Problem details:
Give back an exact copy of the lines in the records below, from the line that has "destruct (hand_out ws n) as" through the line that has "as _ <- _. done.", and nothing besides.

Material provided:

Segment Open

(* ===== verification/Trigger.v ===== *)
(** Database triggers (packages/pgnotifier-receive/src/dbtrigger.ts): workflows that run for the
    records of a table.

    Records come from notifications and from catch-up queries.  One dispatch loop takes them from
    a queue and starts a workflow for each; what it has started up to is kept in the system
    database.  The table and its records are the application's, and a catch-up query is a function
    on them.  Not modelled: the connections, the timers of the polling loop and the logging. *)

From Stdlib Require Import Ascii.
From stdpp Require Import pretty.
From S2P Require Export Serialization.
From S2P Require Export Lifecycle Start.
From S2P Require Import Crontab.

Open Scope Z_scope.

(** * The queue of payloads *)

Module TriggerPayloadQueue.

Section queue.
Context {P : Type}.

(** [TriggerPayloadQueue]; [waiting] holds the promises of the callers that wait, by number. *)
Record Queue : Type := QueueOf {
  notifyPayloads : list P;
  catchupPayloads : list P;
  catchupFinished : bool;
  shutdown : bool;
  waiting : list nat
}.

#[export] Instance Queue_eta : Eta Queue := fun q =>
  QueueOf (notifyPayloads q) (catchupPayloads q) (catchupFinished q) (shutdown q) (waiting q).

Definition new_queue : Queue := QueueOf [] [] false false [].

(** The promises an operation resolves, with their values *)
Definition resolved : Type := list (nat * option P).

Definition enqueueCatchup (tp : P) (q : Queue) : resolved * Queue :=
  match waiting q with
  | w :: rest => ([(w, Some tp)], q <| waiting := rest |>)
  | [] => ([], q <| catchupPayloads := catchupPayloads q ++ [tp] |>)
  end.

Definition enqueueNotify (tp : P) (q : Queue) : resolved * Queue :=
  if negb (catchupFinished q) then ([], q <| notifyPayloads := notifyPayloads q ++ [tp] |>)
  else match waiting q with
       | w :: rest => ([(w, Some tp)], q <| waiting := rest |>)
       | [] => ([], q <| notifyPayloads := notifyPayloads q ++ [tp] |>)
       end.

(** [dequeue]: the promise [w] it returns is resolved at once, or waits. *)
Definition dequeue (w : nat) (q : Queue) : resolved * Queue :=
  if shutdown q then ([(w, None)], q)
  else match catchupPayloads q with
       | p :: rest => ([(w, Some p)], q <| catchupPayloads := rest |>)
       | [] =>
           match catchupFinished q, notifyPayloads q with
           | true, p :: rest => ([(w, Some p)], q <| notifyPayloads := rest |>)
           | _, _ => ([], q <| waiting := waiting q ++ [w] |>)
           end
       end.

(** The loop of [finishCatchup] *)
Fixpoint hand_out (ws : list nat) (ps : list P) : resolved * (list nat * list P) :=
  match ws, ps with
  | w :: ws', p :: ps' => let (r, rest) := hand_out ws' ps' in ((w, Some p) :: r, rest)
  | _, _ => ([], (ws, ps))
  end.

Definition finishCatchup (q : Queue) : resolved * Queue :=
  let (r, rest) := hand_out (waiting q) (notifyPayloads q) in
  (r, q <| catchupFinished := true |> <| waiting := rest.1 |> <| notifyPayloads := rest.2 |>).

Definition stop (q : Queue) : resolved * Queue :=
  ((fun w => (w, None)) <$> waiting q, q <| shutdown := true |> <| waiting := [] |>).

Definition restart (q : Queue) : resolved * Queue := ([], q <| shutdown := false |>).

(** The calls on a queue *)
Inductive call : Type :=
| EnqueueCatchup (p : P) | EnqueueNotify (p : P) | Dequeue (w : nat) | FinishCatchup | Stop | Restart.

Definition perform_call (c : call) : Queue -> resolved * Queue :=
  match c with
  | EnqueueCatchup p => enqueueCatchup p
  | EnqueueNotify p => enqueueNotify p
  | Dequeue w => dequeue w
  | FinishCatchup => finishCatchup
  | Stop => stop
  | Restart => restart
  end.

(** What a sequence of calls resolves, in order, and the queue it leaves *)
Fixpoint run_calls (cs : list call) (q : Queue) : resolved * Queue :=
  match cs with
  | [] => ([], q)
  | c :: cs' =>
      let (r, q') := perform_call c q in
      let (r', q'') := run_calls cs' q' in
      (r ++ r', q'')
  end.

Definition delivered (r : resolved) : list P := omap snd r.

Definition enqueued_catchup (cs : list call) : list P :=
  omap (fun c => match c with EnqueueCatchup p => Some p | _ => None end) cs.

Definition enqueued_notify (cs : list call) : list P :=
  omap (fun c => match c with EnqueueNotify p => Some p | _ => None end) cs.

(** A caller waits only when there is nothing for it. *)
Definition queue_ok (q : Queue) : Prop :=
  waiting q <> [] -> shutdown q = false /\ catchupPayloads q = []
                     /\ (catchupFinished q = true -> notifyPayloads q = []).

End queue.
Arguments Queue : clear implicits.
Arguments call : clear implicits.
Arguments resolved : clear implicits.

Section order.
Context {A : Type}.

(** Payloads with their origin: [true] for those of a catch-up *)
Notation tagged := (bool * A)%type.

Definition from (b : bool) (l : list tagged) : list A :=
  omap (fun p => if eqb p.1 b then Some p.2 else None) l.

(** Each payload is enqueued where it belongs. *)
Definition well_tagged (c : call tagged) : Prop :=
  match c with EnqueueCatchup p => p.1 = true | EnqueueNotify p => p.1 = false | _ => True end.

Lemma from_app b l1 l2 : from b (l1 ++ l2) = from b l1 ++ from b l2.
Proof. unfold from. by rewrite omap_app. Qed.

Lemma delivered_app (r1 r2 : resolved tagged) : delivered (r1 ++ r2) = delivered r1 ++ delivered r2.
Proof. unfold delivered. by rewrite omap_app. Qed.

Lemma enqueued_catchup_cons c (cs : list (call tagged)) :
  enqueued_catchup (c :: cs) = enqueued_catchup [c] ++ enqueued_catchup cs.
Proof. by destruct c. Qed.

Lemma enqueued_notify_cons c (cs : list (call tagged)) :
  enqueued_notify (c :: cs) = enqueued_notify [c] ++ enqueued_notify cs.
Proof. by destruct c. Qed.

(** What is queued where *)
Definition queue_tagged (q : Queue tagged) : Prop :=
  Forall (fun p => p.1 = true) (catchupPayloads q) /\ Forall (fun p => p.1 = false) (notifyPayloads q).

Lemma hand_out_spec ws (ps : list tagged) :
  delivered (hand_out ws ps).1 ++ (hand_out ws ps).2.2 = ps
  /\ ((hand_out ws ps).2.1 = [] \/ (hand_out ws ps).2.2 = []).
Proof.
  revert ps. induction ws as [|w ws IH]; intros [|p ps]; simpl; [auto..|].
  destruct (IH ps) as [E H]. destruct (hand_out ws ps) as [r [w' p']]. simpl in *. by rewrite E.
Qed.

Lemma stopped_delivers_nothing ws : delivered ((fun w => (w, None)) <$> ws : resolved tagged) = [].
Proof. induction ws as [|w ws IH]; [done|exact IH]. Qed.

Lemma from_tagged b (l : list tagged) : Forall (fun p => p.1 = negb b) l -> from b l = [].
Proof. induction 1 as [|[[] a] l E _ IH]; destruct b; simpl in *; done. Qed.

(** One call keeps the queue in order and loses nothing. *)
Lemma perform_call_spec c (q : Queue tagged) :
  well_tagged c -> queue_ok q -> queue_tagged q ->
  let res := perform_call c q in
  queue_ok res.2 /\ queue_tagged res.2
  /\ from true (delivered res.1) ++ from true (catchupPayloads res.2)
     = from true (catchupPayloads q) ++ from true (enqueued_catchup [c])
  /\ from false (delivered res.1) ++ from false (notifyPayloads res.2)
     = from false (notifyPayloads q) ++ from false (enqueued_notify [c])
  /\ (catchupFinished res.2 = false -> from false (delivered res.1) = []).
Proof.
  destruct q as [n k f sd ws]. unfold queue_ok, queue_tagged. simpl. intros Hc Hq [Hk Hn].
  destruct c as [p|p|w| | |]; simpl in *.
  - destruct ws as [|w ws]; unfold enqueueCatchup; simpl.
    + split; [done|]. split; [split; [by apply Forall_app; repeat constructor|done]|].
      by rewrite from_app, app_nil_r.
    + destruct (Hq ltac:(done)) as (-> & -> & Hf). split; [intros _; by repeat split|].
      split; [done|]. destruct p as [[] a]; simpl in *; [|done].
      by rewrite app_nil_r.
  - unfold enqueueNotify. simpl. destruct f; simpl.
    + destruct ws as [|w ws]; simpl.
      * split; [done|]. split; [split; [done|by apply Forall_app; repeat constructor]|].
        by rewrite from_app, app_nil_r.
      * destruct (Hq ltac:(done)) as (-> & -> & Hf). rewrite (Hf eq_refl) in *.
        split; [intros _; by repeat split|]. split; [done|]. destruct p as [[] a]; simpl in *; [done|].
        by repeat split.
    + split; [intros Hw; by destruct (Hq Hw) as (? & ? & ?)|].
      split; [split; [done|by apply Forall_app; repeat constructor]|].
      by rewrite from_app, app_nil_r.
  - unfold dequeue. simpl. destruct sd; simpl.
    { rewrite !app_nil_r. split; [intros Hw; by destruct (Hq Hw)|]. done. }
    destruct k as [|[[] a] k]; simpl.
    + destruct f; [destruct n as [|[[] a] n]|]; simpl; rewrite ?app_nil_r.
      * repeat split; done.
      * by apply Forall_cons in Hn as [? _].
      * apply Forall_cons in Hn as [_ Hn].
        split; [intros Hw; by destruct (Hq Hw) as (? & ? & Hf); specialize (Hf eq_refl)|].
        by repeat split.
      * by repeat split.
    + apply Forall_cons in Hk as [_ Hk]. rewrite !app_nil_r.
      split; [intros Hw; by destruct (Hq Hw) as (? & ? & ?)|]. by repeat split.
    + by apply Forall_cons in Hk as [? _].
  - unfold finishCatchup. simpl. destruct (hand_out_spec ws n) as [E H].
    destruct (hand_out ws n) as [r [w' n']] eqn:Eh. simpl in *.
    assert (Forall (fun p => p.1 = false) (delivered r ++ n')) as Hr by (by rewrite E).
    apply Forall_app in Hr as [Hr Hn'].
    split; [|split; [done|]].
    + intros Hw. destruct (decide (ws = [])) as [->|Hne].
      * simpl in Eh. injection Eh as _ <- _. done.
      * destruct (Hq Hne) as (-> & -> & _). destruct H; [done|]. by repeat split.
    + rewrite (from_tagged true (delivered r)), app_nil_r by done. simpl.
      rewrite <- E, from_app, app_nil_r. done.
  - unfold stop. simpl. rewrite stopped_delivers_nothing. simpl. by rewrite !app_nil_r.
  - rewrite !app_nil_r. split; [|done]. intros Hw. by destruct (Hq Hw) as (? & ? & ?).
Qed.

(** A finished catch-up stays finished. *)
Lemma perform_call_finished c (q : Queue tagged) :
  catchupFinished q = true -> catchupFinished (perform_call c q).2 = true.
Proof.
  destruct q as [n k f sd ws]. simpl. intros ->.
  destruct c; unfold perform_call, enqueueCatchup, enqueueNotify, dequeue, finishCatchup, stop, restart;
    simpl; try done; try by destruct ws.
  - destruct sd; [done|]. destruct k; [|done]. by destruct n.
  - by destruct (hand_out ws n).
Qed.

Lemma run_calls_finished cs (q : Queue tagged) :
  catchupFinished q = true -> catchupFinished (run_calls cs q).2 = true.
Proof.
  revert q. induction cs as [|c cs IH]; intros q Hq; simpl; [done|].
  pose proof (perform_call_finished c q Hq) as H. destruct (perform_call c q) as [r q1]. simpl in H.
  specialize (IH q1 H). by destruct (run_calls cs q1).
Qed.

(** Only [finishCatchup] finishes it. *)
Lemma run_calls_unfinished cs (q : Queue tagged) :
  FinishCatchup ∉ cs -> catchupFinished (run_calls cs q).2 = catchupFinished q.
Proof.
  revert q. induction cs as [|c cs IH]; intros q Hn; simpl; [done|].
  assert (catchupFinished (perform_call c q).2 = catchupFinished q) as H.
  { destruct q as [n k f sd ws]. destruct c; unfold perform_call, enqueueCatchup, enqueueNotify, dequeue;
      simpl; try done; try by destruct ws.
    - by destruct f, ws.
    - destruct sd; [done|]. destruct k; [|done]. by destruct f, n.
    - set_solver. }
  destruct (perform_call c q) as [r q1]. simpl in H. rewrite <- H, <- (IH q1) by set_solver.
  by destruct (run_calls cs q1).
Qed.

Segment Closed

Expected output:
    destruct (hand_out ws n) as [r [w' n']] eqn:Eh. simpl in *.
    assert (Forall (fun p => p.1 = false) (delivered r ++ n')) as Hr by (by rewrite E).
    apply Forall_app in Hr as [Hr Hn'].
    split; [|split; [done|]].
    + intros Hw. destruct (decide (ws = [])) as [->|Hne].
      * simpl in Eh. injection Eh as _ <- _. done.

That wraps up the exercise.